(** * sgsh: the negotiation protocol (negotiate.c) and the value store
      (sgsh-writeval.c), embedded shallowly and checked against the
      specification.

    Conventions of the embedding.
    - C [int], [pid_t], [size_t] and [long long] values are [Z]; the
      arithmetic of the two programs stays far from the type bounds on the
      inputs considered, and signed overflow (undefined in C) is not modelled.
    - A C function whose execution can stop the process ([exit], [err]),
      run into undefined behaviour (a NULL or wild dereference, a failed
      [assert]) or loop is a function into [outcome].
    - The results of system calls ([read], [writev], [malloc], [realloc])
      are inputs of the functions that make them. *)

From Stdlib Require Import ZArith List Lia Bool Ascii String.
From stdpp Require Import base option list gmap.

Local Open Scope Z_scope.

(** ** Outcome of running a piece of C *)

Inductive outcome (A : Type) : Type :=
| Done (a : A)            (* normal completion *)
| Exited (status : Z)     (* exit(status), err(status, ...) *)
| Aborted                 (* a failed assert() *)
| Undefined               (* NULL, wild or uninitialised access; overflow *)
| OutOfFuel.              (* the modelled loop did not finish in the given fuel *)

Arguments Done {A} a.
Arguments Exited {A} status.
Arguments Aborted {A}.
Arguments Undefined {A}.
Arguments OutOfFuel {A}.

#[global] Instance outcome_ret : MRet outcome := @Done.
#[global] Instance outcome_bind : MBind outcome := fun A B f m =>
  match m with
  | Done a => f a
  | Exited s => Exited s
  | Aborted => Aborted
  | Undefined => Undefined
  | OutOfFuel => OutOfFuel
  end.

Definition from_opt {A} (o : option A) : outcome A :=
  match o with Some a => Done a | None => Undefined end.

(* assert(c) *)
Definition assert (c : bool) : outcome unit :=
  if c then Done tt else Aborted.

Lemma bind_Done {A B} (m : outcome A) (f : A -> outcome B) (b : B) :
  m ≫= f = Done b -> exists a, m = Done a /\ f a = Done b.
Proof. destruct m; simpl; intros H; try discriminate. eauto. Qed.

(** * Part I: the negotiator (negotiate.c) *)

Module Negotiate.

Definition OP_SUCCESS : Z := 0.
Definition OP_ERROR : Z := 1.
Definition OP_QUIT : Z := 2.
Definition OP_EXISTS : Z := 3.
Definition OP_CREATE : Z := 4.
Definition OP_NOOP : Z := 5.

Definition STDIN_FILENO : Z := 0.
Definition STDOUT_FILENO : Z := 1.

(** Modelled from the spec: the protocol states of sgsh-negotiate.h, which is
    not among the sources; the spec lists NEGOTIATION, NEGOTIATION_END and
    ERROR as the values of [state_flag]. *)
Inductive prot_state : Type :=
| PROT_STATE_NEGOTIATION
| PROT_STATE_NEGOTIATION_END
| PROT_STATE_ERROR.

#[global] Instance prot_state_eq_dec : EqDecision prot_state.
Proof. solve_decision. Defined.

(* Identifies the node and node's fd that sent the message block. *)
Record dispatcher_node : Type := {
  index : Z;
  fd_direction : Z
}.

(* Models an I/O connection between tools on an sgsh graph. *)
Record sgsh_edge : Type := {
  from : Z;
  to : Z
}.

(* Each tool that participates in an sgsh graph. *)
Record sgsh_node : Type := {
  pid : Z;
  name : string;
  requires_channels : Z;
  provides_channels : Z;
  sgsh_in : Z;
  sgsh_out : Z
}.

(* struct sgsh_negotiation: the fixed-size head of a message block.
   [node_array] and [edge_array] are addresses. *)
Record sgsh_negotiation : Type := {
  version : Z;
  node_array : Z;
  n_nodes : Z;
  edge_array : Z;
  n_edges : Z;
  initiator_pid : Z;
  state_flag : prot_state;
  serial_no : Z;
  origin : dispatcher_node;
  total_size : Z
}.

#[global] Instance dispatcher_node_eq_dec : EqDecision dispatcher_node.
Proof. solve_decision. Defined.
#[global] Instance sgsh_edge_eq_dec : EqDecision sgsh_edge.
Proof. solve_decision. Defined.

(** A compact allocation: the struct followed by the bytes that were
    allocated after it.  A byte that was never written is [None]. *)
Record block : Type := {
  header : sgsh_negotiation;
  payload : list (option Byte.byte)
}.

Definition set_header (h : sgsh_negotiation) (b : block) : block :=
  {| header := h; payload := payload b |}.
Definition set_payload (p : list (option Byte.byte)) (b : block) : block :=
  {| header := header b; payload := p |}.

Definition set_node_array (v : Z) (m : sgsh_negotiation) :=
  {| version := version m; node_array := v; n_nodes := n_nodes m;
     edge_array := edge_array m; n_edges := n_edges m;
     initiator_pid := initiator_pid m; state_flag := state_flag m;
     serial_no := serial_no m; origin := origin m; total_size := total_size m |}.
Definition set_n_nodes (v : Z) (m : sgsh_negotiation) :=
  {| version := version m; node_array := node_array m; n_nodes := v;
     edge_array := edge_array m; n_edges := n_edges m;
     initiator_pid := initiator_pid m; state_flag := state_flag m;
     serial_no := serial_no m; origin := origin m; total_size := total_size m |}.
Definition set_edge_array (v : Z) (m : sgsh_negotiation) :=
  {| version := version m; node_array := node_array m; n_nodes := n_nodes m;
     edge_array := v; n_edges := n_edges m;
     initiator_pid := initiator_pid m; state_flag := state_flag m;
     serial_no := serial_no m; origin := origin m; total_size := total_size m |}.
Definition set_n_edges (v : Z) (m : sgsh_negotiation) :=
  {| version := version m; node_array := node_array m; n_nodes := n_nodes m;
     edge_array := edge_array m; n_edges := v;
     initiator_pid := initiator_pid m; state_flag := state_flag m;
     serial_no := serial_no m; origin := origin m; total_size := total_size m |}.
Definition set_state_flag (v : prot_state) (m : sgsh_negotiation) :=
  {| version := version m; node_array := node_array m; n_nodes := n_nodes m;
     edge_array := edge_array m; n_edges := n_edges m;
     initiator_pid := initiator_pid m; state_flag := v;
     serial_no := serial_no m; origin := origin m; total_size := total_size m |}.
Definition set_serial_no (v : Z) (m : sgsh_negotiation) :=
  {| version := version m; node_array := node_array m; n_nodes := n_nodes m;
     edge_array := edge_array m; n_edges := n_edges m;
     initiator_pid := initiator_pid m; state_flag := state_flag m;
     serial_no := v; origin := origin m; total_size := total_size m |}.
Definition set_origin (v : dispatcher_node) (m : sgsh_negotiation) :=
  {| version := version m; node_array := node_array m; n_nodes := n_nodes m;
     edge_array := edge_array m; n_edges := n_edges m;
     initiator_pid := initiator_pid m; state_flag := state_flag m;
     serial_no := serial_no m; origin := v; total_size := total_size m |}.
Definition set_total_size (v : Z) (m : sgsh_negotiation) :=
  {| version := version m; node_array := node_array m; n_nodes := n_nodes m;
     edge_array := edge_array m; n_edges := n_edges m;
     initiator_pid := initiator_pid m; state_flag := state_flag m;
     serial_no := serial_no m; origin := origin m; total_size := v |}.

(** The process: its heap of message blocks (keyed by base address; 0 is
    NULL), the three file-scope variables of negotiate.c, and what it has
    written to its two descriptors so far. *)
Record negotiator : Type := {
  heap : gmap Z block;
  chosen_mb : Z;                       (* Our king message block. *)
  self_node : sgsh_node;               (* The sgsh node that models this tool. *)
  self_dispatcher : dispatcher_node;   (* Dispatch info for this tool. *)
  written : list (Z * block)           (* write(fd, buf, n), oldest first *)
}.

Definition set_heap (h : gmap Z block) (s : negotiator) :=
  {| heap := h; chosen_mb := chosen_mb s; self_node := self_node s;
     self_dispatcher := self_dispatcher s; written := written s |}.
Definition set_chosen_mb (p : Z) (s : negotiator) :=
  {| heap := heap s; chosen_mb := p; self_node := self_node s;
     self_dispatcher := self_dispatcher s; written := written s |}.
Definition set_self_dispatcher (d : dispatcher_node) (s : negotiator) :=
  {| heap := heap s; chosen_mb := chosen_mb s; self_node := self_node s;
     self_dispatcher := d; written := written s |}.
Definition set_written (w : list (Z * block)) (s : negotiator) :=
  {| heap := heap s; chosen_mb := chosen_mb s; self_node := self_node s;
     self_dispatcher := self_dispatcher s; written := w |}.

----

Aim of the task: Starting at the line that contains "(** The process: its", print every line through the end of the listing, word for word. Leave out all the rest.

Answer for this exercise:
(** The process: its heap of message blocks (keyed by base address; 0 is
    NULL), the three file-scope variables of negotiate.c, and what it has
    written to its two descriptors so far. *)
Record negotiator : Type := {
  heap : gmap Z block;
  chosen_mb : Z;                       (* Our king message block. *)
  self_node : sgsh_node;               (* The sgsh node that models this tool. *)
  self_dispatcher : dispatcher_node;   (* Dispatch info for this tool. *)
  written : list (Z * block)           (* write(fd, buf, n), oldest first *)
}.

Definition set_heap (h : gmap Z block) (s : negotiator) :=
  {| heap := h; chosen_mb := chosen_mb s; self_node := self_node s;
     self_dispatcher := self_dispatcher s; written := written s |}.
Definition set_chosen_mb (p : Z) (s : negotiator) :=
  {| heap := heap s; chosen_mb := p; self_node := self_node s;
     self_dispatcher := self_dispatcher s; written := written s |}.
Definition set_self_dispatcher (d : dispatcher_node) (s : negotiator) :=
  {| heap := heap s; chosen_mb := chosen_mb s; self_node := self_node s;
     self_dispatcher := d; written := written s |}.
Definition set_written (w : list (Z * block)) (s : negotiator) :=
  {| heap := heap s; chosen_mb := chosen_mb s; self_node := self_node s;
     self_dispatcher := self_dispatcher s; written := w |}.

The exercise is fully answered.